The claimant applied to the LAT seeking entitlement to IRBs and medical benefits outside of the MIG. At the outset of the hearing, the claimant sought to change his claim for IRBs to a claim for NEBs. Claimant’s current counsel advised the LAT that he had not received the claimant’s file from a former counsel, and he had not been aware that the claimant had submitted an OCF-10 electing NEBs until he received the insurer’s hearing brief. The claimant relied on the Court of Appeal decision in Galdamez v. Allstate (2012 ONCA 508) for the proposition that an insured may qualify for IRBs but claim NEBs. Adjudicator Flude found the Galdamez decision to be distinguishable as it dealt with the previous version of the SABS, which did not provide for an irrevocable election of benefits (OCF-10). Adjudicator Flude denied the claimant the right to amend his application to advance a claim for NEBs, on the basis that it was barred because he qualified for IRBs (pursuant to s. 12 of the SABS) and because his claim for NEBs was brought beyond the two-year limitation period set out in section 56 of the SABS. Adjudicator Flude declined to extend the time for bringing the claim for NEBs under section 7 of the LAT Act, largely on the basis that the claim for NEBs was meritless. Adjudicator Flude found that the claimant was within the MIG and he was not entitled to IRBs. Adjudicator Flude also found that since the claimant did not report his pre-accident income to the CRA, the quantum of IRBs would have been zero if he satisfied the test for entitlement.

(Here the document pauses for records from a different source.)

(** * concurrent-exchange-sim: order book, risk checks, accounts and engine loop

    A shallow embedding of the single-threaded core of the exchange
    simulator (object pool, intrusive price levels, order book matching,
    risk checks, account updates, engine event processing) together with
    the invariants of the book and the properties of the specification.

    Conventions of the embedding:
    - signed 64-bit values ([Price], [Qty], balances) are [Z] with the
      two's complement wrap-around written out ([wrap_i64]);
    - unsigned values ([OrderId], [TraderId], pool indices, counters) are
      [N] with their modulus written out ([wrap_u32], [wrap_u64]);
    - the pool's slot array and the order-id index are finite maps;
      the level arrays are lists indexed from the front;
    - reading a slot outside the pool is undefined behaviour in the
      source: the model reads a default entry and ignores such writes;
    - [CES_ASSERT] is compiled out of release builds ([NDEBUG]) and is
      not modelled;
    - mutexes guard a single-threaded execution and are not modelled;
      clock readings (timestamps, latencies) are left out. *)

From Stdlib Require Import ZArith NArith Lia List Bool Sorted.
From stdpp Require Import base tactics option list numbers strings gmap fin_maps.

Local Open Scope Z_scope.

(* ===================================================================== *)
(** ** common/types.hpp *)
(* ===================================================================== *)

Definition INVALID_POOL_INDEX : N := 4294967295%N.
Definition INVALID_ORDER_ID : N := 18446744073709551615%N.
Definition INVALID_TRADER_ID : N := 4294967295%N.

(** Arithmetic of [std::int64_t]. *)
Definition wrap_i64 (z : Z) : Z := (z + 2 ^ 63) mod 2 ^ 64 - 2 ^ 63.
Definition in_i64 (z : Z) : Prop := - 2 ^ 63 <= z < 2 ^ 63.

(** Arithmetic of [std::uint64_t] and [std::uint32_t]. *)
Definition wrap_u64 (n : N) : N := (n mod 2 ^ 64)%N.
Definition wrap_u32 (n : N) : N := (n mod 2 ^ 32)%N.
Definition incr_u64 (n : N) : N := wrap_u64 (n + 1).
Definition incr_u32 (n : N) : N := wrap_u32 (n + 1).
Definition decr_u32 (n : N) : N := wrap_u32 (n + (2 ^ 32 - 1)).

(** [u += static_cast<std::uint64_t>(z)] for a signed [z]. *)
Definition add_i64_to_u64 (u : N) (z : Z) : N :=
  Z.to_N ((Z.of_N u + z) mod 2 ^ 64).

Inductive Side := Buy | Sell.

Definition opposite (s : Side) : Side :=
  match s with Buy => Sell | Sell => Buy end.

Definition is_buy (s : Side) : bool :=
  match s with Buy => true | Sell => false end.

Inductive OrderType := NewLimit | NewMarket | Cancel | Modify.

Inductive OrderResult :=
  Accepted | PartiallyFilled | FullyFilled | Cancelled | Modified | Rejected | NotFound.

Global Instance Side_eq_dec : EqDecision Side.
Proof. solve_decision. Defined.
Global Instance OrderType_eq_dec : EqDecision OrderType.
Proof. solve_decision. Defined.
Global Instance OrderResult_eq_dec : EqDecision OrderResult.
Proof. solve_decision. Defined.

(* ===================================================================== *)
(** ** lob/order.hpp *)
(* ===================================================================== *)

Module Order.
Record t := mk {
  order_id : N;
  trader_id : N;
  side : Side;
  price : Z;
  qty_remaining : Z;
  qty_original : Z;
  next_idx : N;
  prev_idx : N
}.

(** [Order() = default]. *)
Definition default : t :=
  mk INVALID_ORDER_ID INVALID_TRADER_ID Buy 0 0 0
     INVALID_POOL_INDEX INVALID_POOL_INDEX.

(** [Order(id, trader, s, p, qty)]. *)
Definition make (id trader : N) (s : Side) (p qty : Z) : t :=
  mk id trader s p qty qty INVALID_POOL_INDEX INVALID_POOL_INDEX.

Definition set_qty_remaining (q : Z) (o : t) : t :=
  mk (order_id o) (trader_id o) (side o) (price o) q (qty_original o)
     (next_idx o) (prev_idx o).
Definition set_next_idx (n : N) (o : t) : t :=
  mk (order_id o) (trader_id o) (side o) (price o) (qty_remaining o)
     (qty_original o) n (prev_idx o).
Definition set_prev_idx (n : N) (o : t) : t :=
  mk (order_id o) (trader_id o) (side o) (price o) (qty_remaining o)
     (qty_original o) (next_idx o) n.
End Order.

Module Trade.
Record t := mk {
  maker_order_id : N;
  taker_order_id : N;
  maker_trader_id : N;
  taker_trader_id : N;
  price : Z;
  qty : Z;
  taker_side : Side
}.
End Trade.

Module OrderResponse.
Record t := mk {
  result : OrderResult;
  order_id : N;
  qty_filled : Z;
  qty_remaining : Z;
  trade_count : N
}.

(** A default-constructed response carrying the given order id. *)
Definition init (id : N) : t := mk Rejected id 0 0 0%N.

Definition set_result (r : OrderResult) (x : t) : t :=
  mk r (order_id x) (qty_filled x) (qty_remaining x) (trade_count x).

Definition success (x : t) : bool :=
  negb (bool_decide (result x = Rejected)) &&
  negb (bool_decide (result x = NotFound)).
End OrderResponse.

Module OrderEvent.
Record t := mk {
  type : OrderType;
  order_id : N;
  trader_id : N;
  side : Side;
  price : Z;
  qty : Z
}.

Definition new_limit (id trader : N) (s : Side) (p q : Z) : t :=
  mk NewLimit id trader s p q.
Definition new_market (id trader : N) (s : Side) (q : Z) : t :=
  mk NewMarket id trader s 0 q.
Definition cancel (id : N) : t :=
  mk Cancel id INVALID_TRADER_ID Buy 0 0.
Definition modify (id : N) (new_qty new_price : Z) : t :=
  mk Modify id INVALID_TRADER_ID Buy new_price new_qty.
End OrderEvent.

(* ===================================================================== *)
(** ** memory/object_pool.hpp, instantiated at [Order] *)
(* ===================================================================== *)

Module Pool.
Record Entry := mkEntry {
  storage : Order.t;
  next_free : N;
  in_use : bool
}.

Record t := mk {
  storage_ : gmap N Entry;
  free_head_ : N;
  capacity_ : N;
  size_ : N
}.

Definition default_entry : Entry :=
  mkEntry Order.default INVALID_POOL_INDEX false.

Definition free_link (capacity i : N) : N :=
  if (i + 1 <? capacity)%N then (i + 1)%N else INVALID_POOL_INDEX.

Definition initial_entry (capacity i : N) : N * Entry :=
  (i, mkEntry Order.default (free_link capacity i) false).

(** [ObjectPool(capacity)]: every slot free, chained in index order. *)
Definition new (capacity : N) : t :=
  mk (list_to_map
        (initial_entry capacity <$> (N.of_nat <$> seq 0 (N.to_nat capacity))))
     (if (0 <? capacity)%N then 0%N else INVALID_POOL_INDEX)
     capacity 0%N.

Definition entry_at (p : t) (i : N) : Entry :=
  default default_entry (storage_ p !! i).

(** [operator[]] (read). *)
Definition at_ (p : t) (i : N) : Order.t := storage (entry_at p i).

(** A write through the reference returned by [operator[]]. *)
Definition update (p : t) (i : N) (f : Order.t -> Order.t) : t :=
  mk (alter (fun e => mkEntry (f (storage e)) (next_free e) (in_use e)) i
            (storage_ p))
     (free_head_ p) (capacity_ p) (size_ p).

Definition is_valid (p : t) (i : N) : bool :=
  (i <? capacity_ p)%N && in_use (entry_at p i).

Definition allocate (p : t) (o : Order.t) : N * t :=
  if (free_head_ p =? INVALID_POOL_INDEX)%N then (INVALID_POOL_INDEX, p)
  else
    let idx := free_head_ p in
    let entry := entry_at p idx in
    (idx,
     mk (alter (fun e => mkEntry o (next_free e) true) idx (storage_ p))
        (next_free entry) (capacity_ p) (incr_u32 (size_ p))).

Definition deallocate (p : t) (index : N) : t :=
  mk (alter (fun e => mkEntry (storage e) (free_head_ p) false) index
            (storage_ p))
     index (capacity_ p) (decr_u32 (size_ p)).

(** [get(index)]: [None] stands for [nullptr]. *)
Definition get (p : t) (index : N) : option Order.t :=
  if (capacity_ p <=? index)%N || negb (in_use (entry_at p index)) then None
  else Some (at_ p index).

Definition size (p : t) : N := size_ p.
Definition capacity (p : t) : N := capacity_ p.
Definition full (p : t) : bool := (free_head_ p =? INVALID_POOL_INDEX)%N.
Definition empty (p : t) : bool := (size_ p =? 0)%N.

(** One pass of the loop of [clear()] on slot [i]: the slot is marked
    free and linked to its successor; a trivially destructible object
    stays where it is. *)
Definition clear_entry (capacity i : N) (e : Entry) : Entry :=
  mkEntry (storage e) (free_link capacity i) false.

Definition clear (p : t) : t :=
  mk (foldl (fun m i => alter (clear_entry (capacity_ p) i) i m) (storage_ p)
            (N.of_nat <$> seq 0 (N.to_nat (capacity_ p))))
     (if (0 <? capacity_ p)%N then 0%N else INVALID_POOL_INDEX)
     (capacity_ p) 0%N.
End Pool.

(* ===================================================================== *)
(** ** lob/price_level.hpp *)
(* ===================================================================== *)

Module PriceLevel.
Record t := mk {
  price : Z;
  total_qty : Z;
  order_count : N;
  head_idx : N;
  tail_idx : N
}.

The claimant was in an accident in May 2017. He submitted an Election choosing NEBs in July 2018. He submitted an OCF3 supporting NEBs in September 2019, more than 104 weeks after the accident. The insurer denied entitlement to NEBs based on the failure to provide an OCF3 within 104 weeks of the accident. The claimant argued that he should be excused from submitting a late OCF3 because he was self-represented at the time. Adjudicator Boyce agreed with the insurer that section 36 provided no exceptions to the requirement than an OCF3 must be submitted before payment of NEBs could begin. Because the OCF3 was submitted after the 104 weeks of eligibility, no NEBs would be payable. The claimant’s reason for the late OCF3 was irrelevant.

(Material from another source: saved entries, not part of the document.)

(** * EDUCATUM landing page: a shallow embedding of [script.js]

    [src/script.js] holds two variants of the same client script:
    the "Education" script (lines 1-1524, storage key [education_theme],
    every method wrapped in try/catch) and the older "Educatum" script
    (lines 1525-2494, storage key [educatum_theme], no guards).  Functions
    that are textually the same in both are embedded once, at top level;
    functions that differ live in [Module Education] and [Module Educatum].

    JavaScript numbers are modelled as rationals ([Q]).  The concrete
    particle run below only uses dyadic rationals of small magnitude, so
    it is the same run in binary64 arithmetic. *)

From Stdlib Require Import ZArith QArith Qabs Lqa Lia Bool List.
From Stdlib Require Import Strings.String Strings.Ascii.
From stdpp Require Import gmap strings.

Import ListNotations.
Local Open Scope string_scope.

(** ** Exceptions and the state-and-exception monad

    A JavaScript call either returns a value or throws; both leave a
    (possibly modified) state behind. *)

Inductive exn : Type :=
| DOMException   (* SecurityError / QuotaExceededError raised by storage *)
| TypeError.     (* property access on null/undefined, call of a non-function *)

Inductive outcome (S A : Type) : Type :=
| Returns (a : A) (s : S)
| Throws (e : exn) (s : S).

Arguments Returns {S A} a s.
Arguments Throws {S A} e s.

Definition M (S A : Type) : Type := S -> outcome S A.

Definition ret {S A} (a : A) : M S A := fun s => Returns a s.

Definition bind {S A B} (m : M S A) (k : A -> M S B) : M S B :=
  fun s => match m s with
           | Returns a s' => k a s'
           | Throws e s' => Throws e s'
           end.

Definition throw {S A} (e : exn) : M S A := fun s => Throws e s.

(** [try { m } catch (error) { h error }] *)
Definition try_catch {S A} (m : M S A) (h : exn -> M S A) : M S A :=
  fun s => match m s with
           | Returns a s' => Returns a s'
           | Throws e s' => h e s'
           end.

Definition modify {S} (f : S -> S) : M S unit := fun s => Returns tt (f s).
Definition gets {S A} (f : S -> A) : M S A := fun s => Returns (f s) s.

Notation "'let!' x ':=' m 'in' k" := (bind m (fun x => k))
  (at level 10, x name, m at level 100, k at level 200).
Notation "m ';;' k" := (bind m (fun _ => k))
  (at level 100, k at level 200, right associativity).

Definition throws {S A} (o : outcome S A) : bool :=
  match o with Returns _ _ => false | Throws _ _ => true end.

Definition final_state {S A} (o : outcome S A) : S :=
  match o with Returns _ s => s | Throws _ s => s end.

(** ** JavaScript strings *)

(** [s.startsWith(pat)] *)
Fixpoint startsWith (s pat : string) : bool :=
  match pat with
  | EmptyString => true
  | String p pat' =>
      match s with
      | EmptyString => false
      | String c s' => Ascii.eqb c p && startsWith s' pat'
      end
  end.

(** [s.includes(pat)]: [pat] occurs somewhere in [s]. *)
Fixpoint includes (s pat : string) : bool :=
  if startsWith s pat then true
  else match s with
       | EmptyString => false
       | String _ s' => includes s' pat
       end.

Fixpoint drop_chars (n : nat) (s : string) : string :=
  match n with
  | O => s
  | S n' => match s with
            | EmptyString => EmptyString
            | String _ s' => drop_chars n' s'
            end
  end.

(** [s.replace(pat, rep)] with a string pattern: only the first (leftmost)
    occurrence is replaced.  ([rep] is taken verbatim; the script only
    ever passes the empty replacement.) *)
Fixpoint replace (s pat rep : string) : string :=
  if startsWith s pat then rep ++ drop_chars (String.length pat) s
  else match s with
       | EmptyString => EmptyString
       | String c s' => String c (replace s' pat rep)
       end.

(** Number of positions of [s] at which [pat] occurs. *)
Fixpoint occurrences (s pat : string) : nat :=
  (if startsWith s pat then 1 else 0) +
  match s with
  | EmptyString => 0
  | String _ s' => occurrences s' pat
  end.

(** All suffixes of a string, the string itself first. *)
Fixpoint tails (s : string) : list string :=
  s :: match s with
       | EmptyString => []
       | String _ s' => tails s'
       end.

(** Truthiness of a value that is [null] or a string: [if (v)]. *)
Definition truthy (v : option string) : bool :=
  match v with
  | None => false
  | Some EmptyString => false
  | Some _ => true
  end.

(** ** Video cards (VideoManager)

    [playVideo] and [pauseAllVideos] are the same in both scripts
    (lines 933-961 and 2074-2091; the try/catch of the Education script
    guards calls that cannot throw on an iframe element). *)

Record Iframe : Type := { src : option string }.   (* getAttribute('src') *)

Record VideoCard : Type := {
  iframe : option Iframe;        (* card.querySelector('iframe') *)
  overlay : bool                 (* card.querySelector('.video-overlay') found *)
}.

Definition playVideo (f : Iframe) : Iframe :=
  match src f with
  | Some s =>
      if truthy (Some s) && negb (includes s "autoplay=1")
      then {| src := Some (s ++ "&autoplay=1") |}
      else f
  | None => f
  end.

Definition pauseVideo (f : Iframe) : Iframe :=
  match src f with
  | Some s =>
      if truthy (Some s) && includes s "autoplay=1"
      then {| src := Some (replace s "&autoplay=1" "") |}
      else f
  | None => f
  end.

(** [this.videoCards.forEach(card => ...)] of [pauseAllVideos]. *)
Definition pauseAllVideos (cards : list VideoCard) : list VideoCard :=
  map (fun card =>
         match iframe card with
         | Some f => {| iframe := Some (pauseVideo f); overlay := overlay card |}
         | None => card
         end) cards.

(** [setupVideoCard] installs the listeners only on a card that has both
    an iframe and an overlay. *)
Definition is_set_up (card : VideoCard) : bool :=
  match iframe card with Some _ => overlay card | None => false end.

(** Click on the overlay of card [i]: [this.playVideo(iframe)]. *)
Definition overlay_click (i : nat) (cards : list VideoCard) : list VideoCard :=
  match nth_error cards i with
  | Some card =>
      match iframe card with
      | Some f =>
          if overlay card
          then <[ i := {| iframe := Some (playVideo f); overlay := true |} ]> cards
          else cards
      | None => cards
      end
  | None => cards
  end.

Definition card_src (cards : list VideoCard) (j : nat) : option string :=
  match nth_error cards j with
  | Some card => match iframe card with Some f => src f | None => None end
  | None => None
  end.

(** ** Browser facilities *)

Module Storage.

(** [window.localStorage]: a string-to-string store whose methods may
    raise (storage disabled: every access raises; quota exhausted:
    only [setItem] raises). *)
Record t : Type := {
  items : gmap string string;
  get_fails : bool;
  set_fails : bool;
  remove_fails : bool
}.

Definition getItem (st : t) (k : string) : exn + option string :=
  if get_fails st then inl DOMException else inr (items st !! k).

Definition setItem (st : t) (k v : string) : exn + t :=
  if set_fails st then inl DOMException
  else inr {| items := <[k := v]> (items st); get_fails := get_fails st;
              set_fails := set_fails st; remove_fails := remove_fails st |}.

Definition removeItem (st : t) (k : string) : exn + t :=
  if remove_fails st then inl DOMException
  else inr {| items := delete k (items st); get_fails := get_fails st;
              set_fails := set_fails st; remove_fails := remove_fails st |}.

(** A storage on which every access raises. *)
Definition disabled (m : gmap string string) : t :=
  {| items := m; get_fails := true; set_fails := true; remove_fails := true |}.

(** A storage on which no access raises. *)
Definition working (m : gmap string string) : t :=
  {| items := m; get_fails := false; set_fails := false; remove_fails := false |}.

End Storage.

Module Raf.

(** The frame scheduler as one component sees it: the handles of its
    own pending callbacks.  [requestAnimationFrame] returns non-zero
    handles; within one component every scheduled callback is the same
    closure, so a handle is all that has to be remembered. *)
Record t : Type := { next_id : nat; pending : list nat }.

Definition initial : t := {| next_id := 1; pending := [] |}.

Definition requestAnimationFrame (r : t) : nat * t :=
  (next_id r, {| next_id := S (next_id r); pending := (pending r ++ [next_id r])%list |}).

Definition cancelAnimationFrame (id : nat) (r : t) : t :=
  {| next_id := next_id r;
     pending := List.filter (fun i => negb (Nat.eqb i id)) (pending r) |}.

(** Start of a frame: the callbacks due now are taken off the queue. *)
Definition take (r : t) : list nat * t :=
  (pending r, {| next_id := next_id r; pending := [] |}).

(** Truthiness of a stored handle: [if (this.animationFrameId)]. *)
Definition truthy_id (h : option nat) : bool :=
  match h with Some (S _) => true | _ => false end.

End Raf.

(** ** Theme: the page as the ThemeManager sees it *)

Module ThemePage.

Record ToggleButton : Type := {
  icon : option string;            (* className of the <i> child, if any *)
  aria_pressed : option string
}.

Record t : Type := {
  localStorage : Storage.t;
  prefers_dark : option bool;      (* None: window.matchMedia is undefined;
                                      Some b: matchMedia('(prefers-color-scheme: dark)').matches *)
  data_theme : option string;      (* documentElement's data-theme attribute *)
  themeToggle : option ToggleButton;
  body_transition : string;        (* document.body.style.transition *)
  transition_timers : nat;         (* pending 300ms timers that clear it *)
  currentTheme : string;           (* this.currentTheme *)
  console_errors : nat             (* calls of logError *)
}.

The claimant applied to the LAT for NEBs. The claimant’s OCF3 indicated that she met the tests for IRBs and NEBs. The insurer requested an election pursuant to section 35 of the SABS. The claimant did not return the election and instead applied to the LAT two years later. About six months into the LAT proceedings, the claimant submitted an election for NEBs. The insurer argued that because the election was not submitted prior to the LAT application, there was no dispute between the parties that could be adjudicated. Vice Chair McGee agreed with the insurer and dismissed the claim. She held that the claimant’s failure to submit an election prevented the insurer from property adjusting the claim, and did not give the insurer the opportunity to approve or deny the benefit. Without a denial, there was no dispute for the Tribunal to adjudicate.
The claimant initially applied for and elected IRBs, but ultimately did not meet the criteria to receive IRBs. He sought to re-elect and receive NEBs. The insurer argued that he was not entitled to make a re-election. Adjudicator Marzinotto agreed with the insurer, and held that the claimant could only re-elect to receive NEBs if he suffered a catastrophic impairment as a result of the accident.